Keywords

1 Introduction

One of the most common data mining tasks consists in assigning a set of inputs to a given class or classes, for which it is required a statistical model representing a mapping from input data (normally described by several attributes) to the appropriate category. This model approximates the true mapping from inputs to outputs. A decision of to which category a new, unseen input belongs, can be reached [11].

Classification focuses on methods that establish a dependency within data, concentrating on the so-called target attribute [1]. Classification algorithms are intended for modeling the dependency between input attributes and the target attribute. Each object x is described by its attributes, which in turn define the value of the target attribute Y. Thus, the dataset D from which the model is constructed consists of a finite set of tuples such as \(D = \{(x_i, Y_i),\,i = 1 \cdots n\}\).
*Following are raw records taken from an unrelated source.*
(* ===== verification/RaftCarrier.v ===== *)
(** * The carrier of a Raft replica

    Models [RaftCarrier] of [src/src/consensus/raft_carrier.cpp]: it drives a [RaftNode] with
    ticks and received messages, sends replies and queued messages through its sink, persists
    term and vote with the store of RaftStateStore.v and compacts the log by policy.  The sink is
    the list of the messages it was given, in order.  Metrics are not modelled. *)
From stdpp Require Import base list gmap sets strings.
From Stdlib Require Import ZArith Lia.
From S2P Require Import Prelude Bytes Record File RaftState RaftStateStore RaftLogSpec RaftNode RaftSafety.
#[local] Open Scope Z_scope.

Section Carrier.
Context {L : Type} `{!RaftLogOps L}.

(** The members that carry state: the node, the optional store, whether a log was given for
    compaction, and the policy's threshold. *)
Record RaftCarrier := MkCarrier {
  rc_node : RaftNode L;
  rc_store : option File;
  rc_has_log : bool;
  rc_threshold : Z;
}.

Definition rc_set_node (n : RaftNode L) (c : RaftCarrier) : RaftCarrier :=
  MkCarrier n (rc_store c) (rc_has_log c) (rc_threshold c).
Definition rc_set_store (s : option File) (c : RaftCarrier) : RaftCarrier :=
  MkCarrier (rc_node c) s (rc_has_log c) (rc_threshold c).

Definition carrier_recover (c : RaftCarrier) : expected unit * RaftCarrier :=
  match rc_store c with
  | None => (Ok tt, c)
  | Some file =>
      match store_load file with
      | Err e => (Err e, c)
      | Ok loaded => (Ok tt, rc_set_node (restore_persistent_state loaded (rc_node c)) c)
      end
  end.

(** The dispatch of [on_message]: the reply it emits, and the node after the handler. *)
Definition dispatch (now : Z) (message : RaftMessage) (n : RaftNode L) : list RaftMessage * RaftNode L :=
  let from := m_from message in
  match m_payload message with
  | PRequestVoteArgs a =>
      let '(r, n') := on_request_vote now a n in ([MkMessage (self_ n) from (PRequestVoteReply r)], n')
  | PAppendEntriesArgs a =>
      let '(r, n') := on_append_entries now a n in ([MkMessage (self_ n) from (PAppendEntriesReply r)], n')
  | PInstallSnapshotArgs a =>
      let '(r, n') := on_install_snapshot now a n in ([MkMessage (self_ n) from (PInstallSnapshotReply r)], n')
  | PTimeoutNowArgs a => ([], on_timeout_now now a n)
  | PRequestVoteReply r => ([], on_request_vote_reply now from r n)
  | PAppendEntriesReply r => ([], on_append_entries_reply now from r n)
  | PInstallSnapshotReply r => ([], on_install_snapshot_reply now from r n)
  end.

Definition flush_outbox (c : RaftCarrier) : list RaftMessage * RaftCarrier :=
  let '(saved, c1) :=
    match rc_store c with
    | Some file =>
        if persistent_dirty_ (rc_node c)
        then match store_save (persistent_ (rc_node c)) file with
             | (Err _, file') => (false, rc_set_store (Some file') c)
             | (Ok _, file') =>
                 (true, c |> rc_set_store (Some file')
                          |> rc_set_node (clear_persistent_dirty (rc_node c)))
             end
        else (true, c)
    | None => (true, c)
    end in
  if saved
  then let '(messages, n) := take_messages (rc_node c1) in (messages, rc_set_node n c1)
  else ([], c1).

Definition maybe_compact (c : RaftCarrier) : RaftCarrier :=
  if negb (rc_has_log c) || (rc_threshold c =? 0) then c
  else
    let commit := commit_index (rc_node c) in
    let base := snapshot_index (log_ (rc_node c)) in
    if (commit <=? base) || (commit - base <? rc_threshold c) then c
    else rc_set_node (set_log (compact_to commit (log_ (rc_node c))).2 (rc_node c)) c.

Definition carrier_on_tick (now : Z) (c : RaftCarrier) : list RaftMessage * RaftCarrier :=
  let '(sent, c') := flush_outbox (rc_set_node (tick now (rc_node c)) c) in (sent, maybe_compact c').

Definition carrier_on_message (now : Z) (message : RaftMessage) (c : RaftCarrier)
  : list RaftMessage * RaftCarrier :=
  let '(replies, n) := dispatch now message (rc_node c) in
  let '(sent, c') := flush_outbox (rc_set_node n c) in (replies ++ sent, maybe_compact c').

(** ** The input behind a message *)

Definition input_of (message : RaftMessage) : RaftInput :=
  match m_payload message with
  | PRequestVoteArgs a => IRequestVote a
  | PRequestVoteReply r => IRequestVoteReply (m_from message) r
  | PAppendEntriesArgs a => IAppendEntries a
  | PAppendEntriesReply r => IAppendEntriesReply (m_from message) r
  | PTimeoutNowArgs a => ITimeoutNow a
  | PInstallSnapshotArgs a => IInstallSnapshot a
  | PInstallSnapshotReply r => IInstallSnapshotReply (m_from message) r
  end.

Lemma dispatch_step now message n : (dispatch now message n).2 = node_step now (input_of message) n.
Proof.
  unfold dispatch, input_of. destruct (m_payload message); cbn; try done;
    [by destruct (on_request_vote now a n)|by destruct (on_append_entries now a n)
    |by destruct (on_install_snapshot now a n)].
Qed.

(** ** Durability of what the queue sends *)

(** What the disk holds agrees with the node unless the node says it has to be written. *)
Definition durable (c : RaftCarrier) : Prop :=
  match rc_store c with
  | None => True
  | Some file =>
      no_errors (f_reads file) /\
      (persistent_dirty_ (rc_node c) = false -> store_load file = Ok (persistent_ (rc_node c)))
  end.

Lemma durable_input now i c :
  i <> IClearDirty -> durable c -> durable (rc_set_node (node_step now i (rc_node c)) c).
Proof.
  unfold durable. cbn. destruct (rc_store c) as [file|]; [|done]. intros Hi [Hr Hd]. split; [done|].
  intros Hc. destruct (node_step_clean now i (rc_node c) Hi Hc) as [H1 ->]. auto.
Qed.

Lemma flush_durable c sent c' :
  durable c -> state_ok (persistent_ (rc_node c)) -> flush_outbox c = (sent, c') ->
  durable c' /\ persistent_ (rc_node c') = persistent_ (rc_node c) /\
  (sent <> [] -> forall file, rc_store c' = Some file -> store_load file = Ok (persistent_ (rc_node c'))).
Proof.
  unfold flush_outbox, durable. intros Hd Hok. destruct (rc_store c) as [file|] eqn:Hs.
  - destruct Hd as [Hr Hd]. destruct (persistent_dirty_ (rc_node c)) eqn:Hdirty.
    + pose proof (store_save_load (persistent_ (rc_node c)) file Hok Hr) as Hload.
      pose proof (store_save_reads (persistent_ (rc_node c)) file) as Hreads.
      destruct (store_save _ file) as [[u|] file']; cbn in *; intros [= <- <-]; cbn; rewrite Hreads.
      * split_and!; auto. intros _ f [= <-]. auto.
      * split_and!; auto; [|done]. congruence.
    + intros [= <- <-]. cbn. rewrite Hs. split_and!; auto. intros _ f [= <-]. auto.
  - intros [= <- <-]. cbn. rewrite Hs. done.
Qed.

Lemma compact_frame c :
  persistent_ (rc_node (maybe_compact c)) = persistent_ (rc_node c) /\
  persistent_dirty_ (rc_node (maybe_compact c)) = persistent_dirty_ (rc_node c) /\
  rc_store (maybe_compact c) = rc_store c /\ outbox_ (rc_node (maybe_compact c)) = outbox_ (rc_node c).
Proof. unfold maybe_compact. destruct (_ || _); [done|]. cbv zeta. by destruct (_ || _). Qed.

Lemma compact_durable c : durable c -> durable (maybe_compact c).
Proof. unfold durable. by destruct (compact_frame c) as (-> & -> & -> & _). Qed.

(** Raft's durability rule for what the queue sends: whatever the disk does (short writes,
    interruptions, failures), the messages a tick sends leave only once term and vote are on
    disk exactly as the node has them, and the carrier stays in a state where what it has not
    written is marked as such. *)
Theorem tick_sends_only_durable (now : Z) (c : RaftCarrier) (Hdur : durable c)
    (Hrange : state_ok (persistent_ (tick now (rc_node c)))) :
  let '(sent, c') := carrier_on_tick now c in
  durable c' /\
  (sent <> [] -> forall file, rc_store c' = Some file -> store_load file = Ok (persistent_ (rc_node c'))).
Proof.
  unfold carrier_on_tick.
  pose proof (durable_input now ITick c ltac:(done) Hdur) as H1. cbn [node_step] in H1.
  destruct (flush_outbox _) as [sent c'] eqn:Hf.
  destruct (flush_durable _ _ _ H1 Hrange Hf) as (H2 & H3 & H4).
  split; [by apply compact_durable|]. destruct (compact_frame c') as (-> & _ & -> & _). done.
Qed.

(** The same for the messages an incoming RPC puts in the queue; the reply itself is not
    covered (see [reply_before_persist]). *)
Theorem message_queue_sends_only_durable (now : Z) (m : RaftMessage) (c : RaftCarrier)
    (Hdur : durable c) (Hrange : state_ok (persistent_ (node_step now (input_of m) (rc_node c)))) :
  let '(sent, c') := carrier_on_message now m c in
  durable c' /\
  (length (dispatch now m (rc_node c)).1 < length sent -> forall file, rc_store c' = Some file ->
     store_load file = Ok (persistent_ (rc_node c')))%nat.
Proof.
  unfold carrier_on_message. pose proof (dispatch_step now m (rc_node c)) as Hd.
  destruct (dispatch now m (rc_node c)) as [replies n]. cbn in Hd. subst n.
  assert (Hne : input_of m <> IClearDirty) by (unfold input_of; by destruct (m_payload m)).
  pose proof (durable_input now _ c Hne Hdur) as H1.
  destruct (flush_outbox _) as [sent c'] eqn:Hf.
  destruct (flush_durable _ _ _ H1 Hrange Hf) as (H2 & H3 & H4).
  split; [by apply compact_durable|]. destruct (compact_frame c') as (-> & _ & -> & _).
  rewrite length_app. cbn. intros Hlt. apply H4. destruct sent; [cbn in Hlt; lia|done].
Qed.

End Carrier.
Arguments RaftCarrier L : clear implicits.

(** ** Concrete executions *)

Definition sample_carrier (plan : list SysOutcome) : RaftCarrier AbsLog :=
  MkCarrier (new_node 2 [1; 3] al_empty default_config []) (Some (MkFile [] plan [])) false 0.

Lemma tick_sends_only_durable_witness :
  let '(_, c1) := carrier_on_tick 0 (sample_carrier [Transfer 3]) in
  let '(_, c2) := carrier_on_tick (ms 2000) c1 in
  durable c2.
Proof.
  assert (H0 : durable (sample_carrier [Transfer 3])) by (split; [constructor|reflexivity]).
  assert (R0 : state_ok (persistent_ (tick 0 (rc_node (sample_carrier [Transfer 3])))))
    by (split; by_range).
  pose proof (tick_sends_only_durable 0 (sample_carrier [Transfer 3]) H0 R0) as H1.
  destruct (carrier_on_tick 0 (sample_carrier [Transfer 3])) as [s1 c1] eqn:E1. destruct H1 as [H1 _].
  assert (R1 : state_ok (persistent_ (tick (ms 2000) (rc_node c1)))).
  { apply (f_equal snd) in E1. cbn [snd] in E1. subst c1. split; by_range. }
  pose proof (tick_sends_only_durable (ms 2000) c1 H1 R1) as H2.
  destruct (carrier_on_tick (ms 2000) c1) as [s2 c2]. apply H2.
Defined.

(** A vote request of term 5. *)
Definition vote_request : RaftMessage := MkMessage 1 2 (PRequestVoteArgs (MkRequestVote 5 1 0 0 false)).

Lemma message_queue_sends_only_durable_witness :
  let '(_, c') := carrier_on_message 0 vote_request (sample_carrier [Transfer 3]) in durable c'.
Proof.
  assert (H0 : durable (sample_carrier [Transfer 3])) by (split; [constructor|reflexivity]).
  assert (R0 : state_ok (persistent_ (node_step 0 (input_of vote_request) (rc_node (sample_carrier [Transfer 3])))))
    by (split; by_range).
  pose proof (message_queue_sends_only_durable 0 vote_request (sample_carrier [Transfer 3]) H0 R0) as H1.
  destruct (carrier_on_message 0 vote_request (sample_carrier [Transfer 3])) as [sent c']. apply H1.
Defined.

(** The reply to a vote request is not under the durability rule: with a disk whose write fails,
    the carrier answers that the vote is granted although the disk still holds no vote and the
    old term. *)
Theorem reply_before_persist :
  let '(sent, c') := carrier_on_message 0 vote_request (sample_carrier [SysError "No space left on device"]) in
  sent = [MkMessage 2 1 (PRequestVoteReply (MkRequestVoteReply 5 true))] /\
  voted_for (rc_node c') = Some 1 /\
  option_map store_load (rc_store c') = Some (Ok persistent_initial).
Proof. vm_compute. done. Qed.
Definition rl_set_log (p : P) (l : RaftLog) : RaftLog :=
  MkRaftLog p (rl_meta l) (rl_snap l) (rl_entries l) (rl_snapshot_index l) (rl_snapshot_term l)
    (rl_snapshot_last_offset l).
Definition rl_set_meta (f : File) (l : RaftLog) : RaftLog :=
  MkRaftLog (rl_log l) f (rl_snap l) (rl_entries l) (rl_snapshot_index l) (rl_snapshot_term l)
    (rl_snapshot_last_offset l).
Definition rl_set_snap (f : File) (l : RaftLog) : RaftLog :=
  MkRaftLog (rl_log l) (rl_meta l) f (rl_entries l) (rl_snapshot_index l) (rl_snapshot_term l)
    (rl_snapshot_last_offset l).
Definition rl_set_entries (es : list EntryMeta) (l : RaftLog) : RaftLog :=
  MkRaftLog (rl_log l) (rl_meta l) (rl_snap l) es (rl_snapshot_index l) (rl_snapshot_term l)
    (rl_snapshot_last_offset l).
Definition rl_set_base (i t o : Z) (l : RaftLog) : RaftLog :=
  MkRaftLog (rl_log l) (rl_meta l) (rl_snap l) (rl_entries l) i t o.

Definition kMetaRecordSize : nat := 25.
Definition kSnapshotRecordSize : nat := 28.
Definition kSnapPayloadOffset : nat := 4.

(** [encode_meta]: the record of one entry. *)
Definition encode_meta (m : EntryMeta) : list byte :=
  store_le 8 (em_term m) ++ store_le 8 (em_base_offset m) ++ store_le 8 (em_last_offset m) ++
  [entry_type_u8 (em_type m)].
If the target attribute Y possesses nominal values, we are dealing with a classification problem. If the target attribute is described by continuous numeric values, we face a regression problem. Along this text we employ the term classification referring to both tasks, and classifier to the algorithm that computes classification.

However, the usage of a single classifier might not be the best decision to complete a classification task because its performance is affected by several factors i.e. the initial parameters of the algorithm, the distribution of the training dataset, risk of overtraining, among others. This provokes that the arrival of new objects that do not match the statistical model decreases the performance of the classifier. These problems are aggravated when classifiers learn from real datasets, where the distribution of input objects might be unbalanced.

The performance of classifiers is quantified by using the confusion matrix and derived metrics such as the F-Measure and the area under the ROC curve. The F-Measure is used in multi-class problems, while the area under the ROC curve serves only for binary problems. The Weka platform implements the method proposed by Mann Whitney [15] to compute the area of the ROC curve.

It is thought that Ensembles of Classifiers (EoC) have better performance than single classifiers because they benefit from diversity. In an EoC the final conclusion is obtained by aggregating individual decisions. Information fusion is largely employed to that end. As reported in [11] the concept of EoC’s has been studied at large: Stacking [4], bagging [2], boosting [5], model averaging and forecast combining are classic methods to form ensembles. A survey of Ensembles of Classifiers can be found in [17].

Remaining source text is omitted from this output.